§ What is needed
Copy each line below in which the word "neighbours" occurs.

§ Saved entries
'''

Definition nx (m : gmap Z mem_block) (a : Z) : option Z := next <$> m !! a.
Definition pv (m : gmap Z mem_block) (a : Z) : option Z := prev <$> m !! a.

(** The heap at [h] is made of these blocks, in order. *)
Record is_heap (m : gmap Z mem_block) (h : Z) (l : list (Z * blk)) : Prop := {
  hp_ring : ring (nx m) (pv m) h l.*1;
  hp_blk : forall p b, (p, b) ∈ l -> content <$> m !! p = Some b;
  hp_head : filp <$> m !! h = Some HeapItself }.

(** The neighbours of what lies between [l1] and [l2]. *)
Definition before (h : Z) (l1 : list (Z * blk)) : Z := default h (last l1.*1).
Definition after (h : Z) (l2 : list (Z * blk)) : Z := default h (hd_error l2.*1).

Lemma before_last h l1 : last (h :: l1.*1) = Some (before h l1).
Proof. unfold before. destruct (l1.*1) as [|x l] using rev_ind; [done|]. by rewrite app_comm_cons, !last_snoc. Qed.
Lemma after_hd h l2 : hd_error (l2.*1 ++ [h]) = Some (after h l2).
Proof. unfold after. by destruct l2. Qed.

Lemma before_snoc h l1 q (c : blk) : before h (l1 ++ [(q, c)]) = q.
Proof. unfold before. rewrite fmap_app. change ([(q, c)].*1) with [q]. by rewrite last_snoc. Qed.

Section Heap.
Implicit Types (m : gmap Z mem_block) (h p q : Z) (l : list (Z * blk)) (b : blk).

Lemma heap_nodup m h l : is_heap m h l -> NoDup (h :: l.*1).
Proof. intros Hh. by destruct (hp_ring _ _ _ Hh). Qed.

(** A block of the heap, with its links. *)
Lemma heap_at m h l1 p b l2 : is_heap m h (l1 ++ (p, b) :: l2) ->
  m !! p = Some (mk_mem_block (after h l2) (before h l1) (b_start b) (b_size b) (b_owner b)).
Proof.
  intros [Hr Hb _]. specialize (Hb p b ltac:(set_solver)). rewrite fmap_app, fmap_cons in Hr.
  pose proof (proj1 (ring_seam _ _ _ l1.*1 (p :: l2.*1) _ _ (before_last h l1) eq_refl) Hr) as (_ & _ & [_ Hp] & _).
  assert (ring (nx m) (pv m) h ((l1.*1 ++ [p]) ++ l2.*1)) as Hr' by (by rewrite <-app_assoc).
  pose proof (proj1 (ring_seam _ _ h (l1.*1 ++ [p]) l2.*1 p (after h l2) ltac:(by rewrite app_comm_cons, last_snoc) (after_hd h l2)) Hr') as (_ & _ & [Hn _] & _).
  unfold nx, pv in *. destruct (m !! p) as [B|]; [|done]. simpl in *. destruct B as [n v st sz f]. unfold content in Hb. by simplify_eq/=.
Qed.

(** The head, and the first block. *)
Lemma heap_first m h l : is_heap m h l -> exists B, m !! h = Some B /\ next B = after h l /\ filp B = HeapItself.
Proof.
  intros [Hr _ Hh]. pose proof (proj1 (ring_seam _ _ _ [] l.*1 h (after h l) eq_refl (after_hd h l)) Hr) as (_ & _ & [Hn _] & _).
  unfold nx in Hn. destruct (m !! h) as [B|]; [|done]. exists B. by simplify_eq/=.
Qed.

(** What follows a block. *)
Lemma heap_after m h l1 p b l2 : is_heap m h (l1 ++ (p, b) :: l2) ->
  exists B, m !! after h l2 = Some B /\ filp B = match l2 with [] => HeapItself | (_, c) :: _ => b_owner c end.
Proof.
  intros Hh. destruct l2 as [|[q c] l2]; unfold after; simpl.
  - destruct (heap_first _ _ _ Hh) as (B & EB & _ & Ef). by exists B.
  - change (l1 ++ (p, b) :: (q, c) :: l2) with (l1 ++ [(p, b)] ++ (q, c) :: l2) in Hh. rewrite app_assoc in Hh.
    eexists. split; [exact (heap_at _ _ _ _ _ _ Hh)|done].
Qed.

'''
'''

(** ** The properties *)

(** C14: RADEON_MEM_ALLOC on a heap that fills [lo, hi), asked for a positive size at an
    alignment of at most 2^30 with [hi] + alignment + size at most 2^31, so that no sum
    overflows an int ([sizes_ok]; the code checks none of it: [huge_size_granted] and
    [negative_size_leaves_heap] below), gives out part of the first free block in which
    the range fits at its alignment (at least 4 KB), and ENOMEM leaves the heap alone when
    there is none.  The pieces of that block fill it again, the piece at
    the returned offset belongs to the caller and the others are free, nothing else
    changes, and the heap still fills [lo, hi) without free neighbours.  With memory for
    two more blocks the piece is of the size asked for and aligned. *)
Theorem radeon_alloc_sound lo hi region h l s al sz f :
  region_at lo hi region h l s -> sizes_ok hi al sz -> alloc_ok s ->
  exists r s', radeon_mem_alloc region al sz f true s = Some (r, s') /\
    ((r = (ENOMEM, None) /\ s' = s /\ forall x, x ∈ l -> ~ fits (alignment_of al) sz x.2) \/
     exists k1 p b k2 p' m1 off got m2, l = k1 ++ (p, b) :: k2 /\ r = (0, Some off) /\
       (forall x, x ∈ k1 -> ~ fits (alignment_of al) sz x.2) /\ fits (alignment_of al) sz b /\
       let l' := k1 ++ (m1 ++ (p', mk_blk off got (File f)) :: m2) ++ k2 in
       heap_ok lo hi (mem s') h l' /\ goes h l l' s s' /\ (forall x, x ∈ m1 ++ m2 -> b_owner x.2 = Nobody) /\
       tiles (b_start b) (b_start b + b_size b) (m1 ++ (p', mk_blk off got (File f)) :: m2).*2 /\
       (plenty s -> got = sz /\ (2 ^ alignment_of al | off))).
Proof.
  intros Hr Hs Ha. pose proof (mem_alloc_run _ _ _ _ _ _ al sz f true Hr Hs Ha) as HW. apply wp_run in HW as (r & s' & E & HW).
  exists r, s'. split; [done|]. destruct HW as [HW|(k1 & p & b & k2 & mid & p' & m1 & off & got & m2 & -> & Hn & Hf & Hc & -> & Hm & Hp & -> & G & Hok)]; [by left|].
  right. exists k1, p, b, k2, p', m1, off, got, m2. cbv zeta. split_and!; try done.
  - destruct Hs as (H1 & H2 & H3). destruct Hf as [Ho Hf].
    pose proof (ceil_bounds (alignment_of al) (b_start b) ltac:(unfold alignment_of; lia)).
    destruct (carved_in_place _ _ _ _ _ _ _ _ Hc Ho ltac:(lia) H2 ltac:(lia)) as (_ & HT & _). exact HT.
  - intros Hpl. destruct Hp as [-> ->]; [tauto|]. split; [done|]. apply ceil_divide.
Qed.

'''

§ Result
(** The neighbours of what lies between [l1] and [l2]. *)
    changes, and the heap still fills [lo, hi) without free neighbours.  With memory for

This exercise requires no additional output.